Go implementation of the Snowball stemmers

Snowball

A Go (golang) implementation of the Snowball stemmer for natural language processing.

Status
Latest release v0.7.0 (2020-11-30)
Latest build status Build
Latest Go versions tested go1.14, go1.15 MacOS, Windows & Ubuntu Linux
Languages available English, Spanish (español), French (le français), Russian (ру́сский язы́к), Swedish (svenska), Norwegian (norsk)
License MIT

Usage

Here is a minimal Go program that uses this package in order to stem a single word.

package main
import (
	"fmt"
	"github.com/kljensen/snowball"
)
func main(){
	stemmed, err := snowball.Stem("Accumulations", "english", true)
	if err == nil{
		fmt.Println(stemmed) // Prints "accumul"
	}
}

Organization & Implementation

The code is organized as follows:

  • The top-level snowball package has a single exported function snowball.Stem, which is defined in snowball/snowball.go.
  • The stemmer for each language is defined in a "sub-package", e.g snowball/spanish.
  • Each language exports a Stem function: e.g. spanish.Stem, which is defined in snowball/spanish/stem.go.
  • Code that is common to multiple languages may go in a separate package, e.g. the small romance package.

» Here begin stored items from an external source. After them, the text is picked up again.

(* ===== verification/Collect.v ===== *)
(** * The collector preserves the data

    For every device that obeys [DeviceLaws], a round of garbage collection
    returns, keeps the invariant and the data of every logical page, and only
    fails when there is nothing to collect or no page left to copy to.  The
    theorems on the collector are for one plane per flash, the configuration
    that [VICTIM_INCHIP] handles. *)

From stdpp Require Import prelude gmap.
From Stdlib Require Import Ascii.
From S2P Require Import Prelude Config Blocks Mapping Device Gc Tables Lists Victims Inv.

Local Open Scope Z_scope.

Section Collect.
Context (cfg : config) (Hok : cfg_ok cfg) (HL : PLANES_PER_FLASH cfg = 1).
Context {D : Device} {DL : DeviceLaws cfg D}.

Local Abbreviation P := (PAGE_NB cfg).
Local Abbreviation B := (BLOCK_NB cfg).
Local Abbreviation F := (FLASH_NB cfg).
Local Abbreviation chars s := (page_char cfg (block_state_table s)).
Local Abbreviation none := (fun _ : Z => False).

(** ** Addresses on the specification machine *)

Lemma addr_ok_true f b p : 0 <= f < F -> 0 <= b < B -> 0 <= p < P -> addr_ok cfg f b p = true.
Proof.
  intros ? ? ?. unfold addr_ok. repeat (apply andb_true_intro; split); lia.
Qed.

Lemma calc_addr_ok q : 0 <= q < npages cfg ->
  addr_ok cfg (CALC_FLASH cfg q) (CALC_BLOCK cfg q) (CALC_PAGE cfg q) = true.
Proof using Hok.
  intros Hq. destruct (calc_ranges cfg Hok q Hq) as (? & ? & ?). by apply addr_ok_true.
Qed.

Lemma same_host_refl n : same_host n n.
Proof. done. Qed.

Lemma same_host_trans n1 n2 n3 : same_host n1 n2 -> same_host n2 n3 -> same_host n1 n3.
Proof. unfold same_host. intros (?&?&?&?&?) (?&?&?&?&?). split_and!; congruence. Qed.

Lemma logged_refl n : logged [] n n.
Proof. unfold logged. by rewrite app_nil_r. Qed.

Lemma logged_after n1 n2 n3 es : same_host n1 n2 -> logged es n2 n3 -> logged es n1 n3.
Proof. unfold same_host, logged. intros (?&?&?&?&?) (?&?&?&?&?). split_and!; congruence. Qed.

Lemma logged_trans n1 n2 n3 es es' : logged es n1 n2 -> logged es' n2 n3 -> logged (es ++ es') n1 n3.
Proof. unfold logged. rewrite (assoc_L app). intros (?&?&?&?&E) (?&?&?&?&?). rewrite <- E. split_and!; congruence. Qed.

(** ** Taking a victim out of the lists *)

Lemma inv_selected s s' n disk f b : inv cfg none s n disk -> selected cfg s s' (Some (f, b)) ->
  inv cfg (fun q => q / P = block_id cfg f b) s' n disk /\
  (block_id cfg f b ∉ listed cfg s') /\ 0 <= f < F /\ 0 <= b < B.
Proof.
  intros Hi (Hl & He & Hm & Hv & Hb & _ & Pv & _). pose proof (i_lists _ _ _ _ _ Hi) as Hls.
  assert (VBE f b ∈ victims s) as Hin by (rewrite Pv; left).
  destruct (elem_victims cfg s _ Hls Hin) as [Hf Hbk]. simpl in Hf, Hbk.
  assert (listed cfg s ≡ₚ block_id cfg f b :: listed cfg s') as Pl.
  { unfold listed. rewrite He, Pv. simpl. symmetry. apply Permutation_middle. }
  pose proof (lo_nodup _ s Hls) as Hnd. rewrite Pl in Hnd. apply NoDup_cons in Hnd as [Hnot _].
  split; [|done]. destruct Hi. split; rewrite ?Hm, ?Hv, ?Hb; try done.
  - destruct i_tables. split; by rewrite ?Hm, ?Hv, ?Hb.
  - by rewrite He.
  - intros q Hq Hor. apply i_inv; [done|]. left. rewrite Pl.
    destruct Hor as [?|?]; [by right|]. apply elem_of_cons. auto.
Qed.

(** ** The copy loop *)

(** The pages of block [vid] from [i] on are still to be copied, and no logical
    page is left on the ones before; its valid array [va] does not change. *)
Definition copying (vid i : Z) (va : list ascii) (s : ftl) (n : nand) (disk : gmap Z content) : Prop :=
  inv cfg (fun q => q / P = vid /\ i <= q mod P) s n disk /\ (vid ∉ listed cfg s) /\
  (forall q, q / P = vid -> chars s q = aget va (q mod P)) /\
  (forall lpn ppn, aget (mapping_table s) lpn = Some ppn -> ppn / P = vid -> i <= ppn mod P).

Lemma split_page q vid i : q / P = vid -> q mod P = i -> q = vid * P + i.
Proof using Hok. intros <- <-. pose proof (Z.div_mod q P). pose proof (ok_page _ Hok). lia. Qed.

(** A page that is not valid needs no copy. *)
Lemma copying_skip vid i va s n disk : 0 <= vid -> 0 <= i < P ->
  copying vid i va s n disk -> aget va i <> Some chV -> copying vid (i + 1) va s n disk.
Proof using Hok.
  intros Hv Hr (Hi & Hnl & Hva & Hmap) Hnv. split; [|split; [done|split; [done|]]].
  - eapply inv_weaken; [|exact Hi]. simpl. intros q [? ?]. lia.
  - intros lpn ppn Hm Hd. pose proof (Hmap lpn ppn Hm Hd) as Hle.
    destruct (decide (ppn mod P = i)) as [E|]; [|lia].
    assert (ppn <> -1) as Hne.
    { intros ->. pose proof (split_page _ _ _ Hd E). nia. }
    destruct (i_map _ _ _ _ _ Hi lpn ppn Hm Hne) as [HV _]. rewrite (Hva _ Hd), E in HV. done.
Qed.

(** The device copies a page: read into the register, program from it. *)
Lemma copy_on_device R s s1 n d disk f b i old ppn :
  inv cfg R s n disk -> new_page cfg s s1 (Some ppn) -> dev_rel n d ->
  0 <= f < F -> 0 <= b < B -> 0 <= i < P -> old = page_id cfg f b i -> chars s old = Some chV ->
  wp (ssd_page_read f b i i GC_READ (-1) ;;
      ssd_page_write (CALC_FLASH cfg ppn) (CALC_BLOCK cfg ppn) (CALC_PAGE cfg ppn) i GC_WRITE (-1))
     (fun _ d' => exists n' c, dev_rel n' d' /\ same_host n n' /\ inv cfg R s1 n' disk /\
        stored cfg n' old = Some c /\ stored cfg n' ppn = Some c) d.
Proof using Hok.
  intros Hi Hn HR Hf Hb Hp Eo HV. destruct (i_valid _ _ _ _ _ Hi old HV) as [c Hc].
  assert (old <> ppn) as Hne.
  { intros ->. destruct (new_page_addr cfg Hok _ _ _ _ _ _ Hi Hn) as (_ & _ & _ & Hnv).
    destruct Hn as (_ & (_ & _ & Eb & _) & _). rewrite Eb in Hnv. done. }
  assert (n_page n f b i = Some c) as Hpg.
  { destruct (calc_of_page_id cfg Hok f b i Hf Hb Hp) as (E1 & E2 & E3).
    rewrite <- Hc. unfold stored. by rewrite Eo, E1, E2, E3. }
  set (n1 := Nand (n_blocks n) c (n_version n) (n_request n) (n_seq n) (n_out n) (n_log n)).
  assert (inv cfg R s n1 disk) as Hi1 by by apply (inv_blocks cfg R s n).
  destruct (new_page_addr cfg Hok _ _ _ _ _ _ Hi1 Hn) as (Hr & Hnext & _ & _).
  apply wp_bind. eapply wp_refines; [apply read_law|exact HR| |].
  { unfold nand_read. rewrite addr_ok_true by done. unfold offset_ok.
    rewrite orb_true_r. simpl. rewrite Hpg. done. }
  intros d1 HR1. fold n1 in HR1. eapply wp_refines; [apply write_law|exact HR1| |].
  { unfold nand_write. rewrite calc_addr_ok by done. unfold offset_ok.
    rewrite orb_true_r, <- Hnext, Z.eqb_refl. simpl. done. }
  intros d2 HR2. eexists _, c. split; [exact HR2|]. split; [done|].
  split; [by apply (inv_program cfg Hok R s)|]. split; [|by apply stored_append].
  rewrite (stored_append_ne cfg Hok); [done|done|done| |done].
  rewrite Eo. by apply page_id_range.
Qed.
Lemma partial_refines f b p f' b' p' o t k :
  refines mod_rel (SSD_PAGE_PARTIAL_WRITE cfg f b p f' b' p' o t k) (nand_partial_write cfg f b p f' b' p' o t k).
Proof using Hok CL.
  intros n w a n' Hw. unfold nand_partial_write. destruct (addr_ok cfg f b p) eqn:Ha; [|done].
  destruct (addr_ok cfg f' b' p') eqn:Ha'; [|done]. destruct (offset_ok n t o) eqn:Ho; [|done].
  simpl. intros Hn'.
  assert (a = 1 /\ n_seq n' = n_seq n /\ n_request n' = n_request n) as (-> & E1 & E2).
  { repeat case_match; by simplify_eq. }
  destruct (addr_ok_inv f b p Ha) as [Hf _]. destruct (addr_ok_inv f' b' p' Ha') as [Hf' _].
  unfold mod_rel. rewrite E1, E2.
  pose proof (channel_of_ok cfg Hok f Hf) as Hch. pose proof (reg_of_ok cfg Hok f b Hf) as Hreg.
  pose proof (reg_of_ok cfg Hok f' b' Hf') as Hreg'.
  unfold SSD_PAGE_PARTIAL_WRITE.
  apply (wp_keeps _ _ _ (n_seq n) (n_request n)); [by apply ch_enable_keeps|done|intros _ w1 Hw1].
  apply (wp_keeps _ _ _ (n_seq n) (n_request n)); [by apply access_keeps|done|intros d w2 Hw2].
  apply wp_bind. eapply wp_mono; [apply (check_channel_spec cfg Hok (n_seq n) (n_request n)); auto|].
  intros ret w3 [-> Hw3].
  apply (wp_keeps _ _ _ (n_seq n) (n_request n)); [by apply ch_record_keeps|done|intros _ w4 Hw4].
  apply wp_bind. eapply wp_mono; [apply (reg_record_spec cfg Hok (n_seq n) (n_request n)); [done..|]|].
  { by apply offset_ok_host. }
  intros ? w5 Hw5.
  apply (wp_keeps _ _ _ (n_seq n) (n_request n)); [by apply cell_record_keeps|done|intros _ w6 Hw6].
  apply (wp_keeps _ _ _ (n_seq n) (n_request n)); [|done|intros _ w7 Hw7].
  { apply keeps_bind; [by apply reg_access_keeps|intros; apply keeps_ret]. }
  apply (wp_keeps _ _ _ (n_seq n) (n_request n)); [by apply ch_enable_keeps|done|intros _ w8 Hw8].
  apply (wp_keeps _ _ _ (n_seq n) (n_request n)); [by apply access_keeps|done|intros d' w9 Hw9].
  eapply program_spec; eauto using offset_ok_host.
Qed.

Lemma erase_refines f b : refines mod_rel (SSD_BLOCK_ERASE cfg f b) (nand_erase cfg f b).
Proof using Hok CL.
  intros n w a n' Hw. unfold nand_erase. destruct (addr_ok cfg f b 0) eqn:Ha; [|done].
  simpl. intros [= <- <-]. destruct (addr_ok_inv f b 0 Ha) as [Hf _].
  pose proof (channel_of_ok cfg Hok f Hf) as Hch. pose proof (reg_of_ok cfg Hok f b Hf) as Hreg.
  unfold SSD_BLOCK_ERASE. apply (wp_keeps _ _ _ (n_seq n) (n_request n)); [by apply access_keeps|done|intros d w2 Hw2].
  apply wp_bind. eapply wp_mono; [apply (reg_record_spec cfg Hok (n_seq n) (n_request n)); [done..|]|].
  { intros [[? _]|[? _]]; done. }
  intros ? w3 Hw3.
  apply (wp_keeps _ _ _ (n_seq n) (n_request n)); [by apply cell_record_keeps|done|intros ? w4 Hw4].
  by apply wp_ret.
Qed.

(** After start-up nothing is under way. *)
Lemma init_mod_rel p s : wp (on_fst INIT_PERF_CHECKER ;; SSD_IO_INIT cfg)
  (fun _ w => mod_rel nand0 w) (p, s).
Proof using Hok.
  pose proof (ok_roots Hok). unfold INIT_PERF_CHECKER, SSD_IO_INIT, io_modify. wp_go.
  split; simpl.
  - split; simpl; unfold issued; try done; try lia. intros r Hr. by inversion Hr.
  - split; simpl; unfold regs; rewrite ?length_replicate; try lia.
    intros i a o [[= -> ->] _]%aget_elem%elem_of_replicate. by left.
Qed.

End Laws.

Some notes about the implementation:

  • In order to ensure the code is easily extended to non-English languages, I avoided using bytes and byte arrays, and instead perform all operations on runes. See snowball/snowballword/snowballword.go and the SnowballWord struct.
  • In order to avoid casting strings into slices of runes numerous times, this implementation uses a single slice of runes stored in the SnowballWord struct for each word that needs to be stemmed.
  • In spite of the foregoing, readability requires that some strings be kept around and repeatedly cast into slices of runes. For example, in the Spanish stemmer, one step requires removing suffixes with accute accents such as "ución", "logía", and "logías". If I were to hard-code those suffices as slices of runes, the code would be substantially less readable.
  • Instead of carrying around the word regions R1, R2, & RV as separate strings (or slices or runes, or whatever), we carry around the index where each of these regions begins. These are stored as R1start, R2start, & RVstart on the SnowballWord struct. I believe this is a relatively efficient way of storing R1 and R2.
  • The code does not use any maps or regular expressions 1) for kicks, and 2) because I thought they'd negatively impact the performance. (But, mostly for #1; I realize #2 is silly.)
  • I end up refactoring the snowballword package a bit every time I implement a new language.
  • Clearly, the Go implentation of these stemmers is verbose relative to the Snowball language. However, it is much better than the Java version and others.

Testing

To run the tests, do go test ./... in the top-level directory.

Future work

I'd like to implement the Snowball stemmer in more languages. If you can help, I would greatly appreciate it: please fork the project and send a pull request!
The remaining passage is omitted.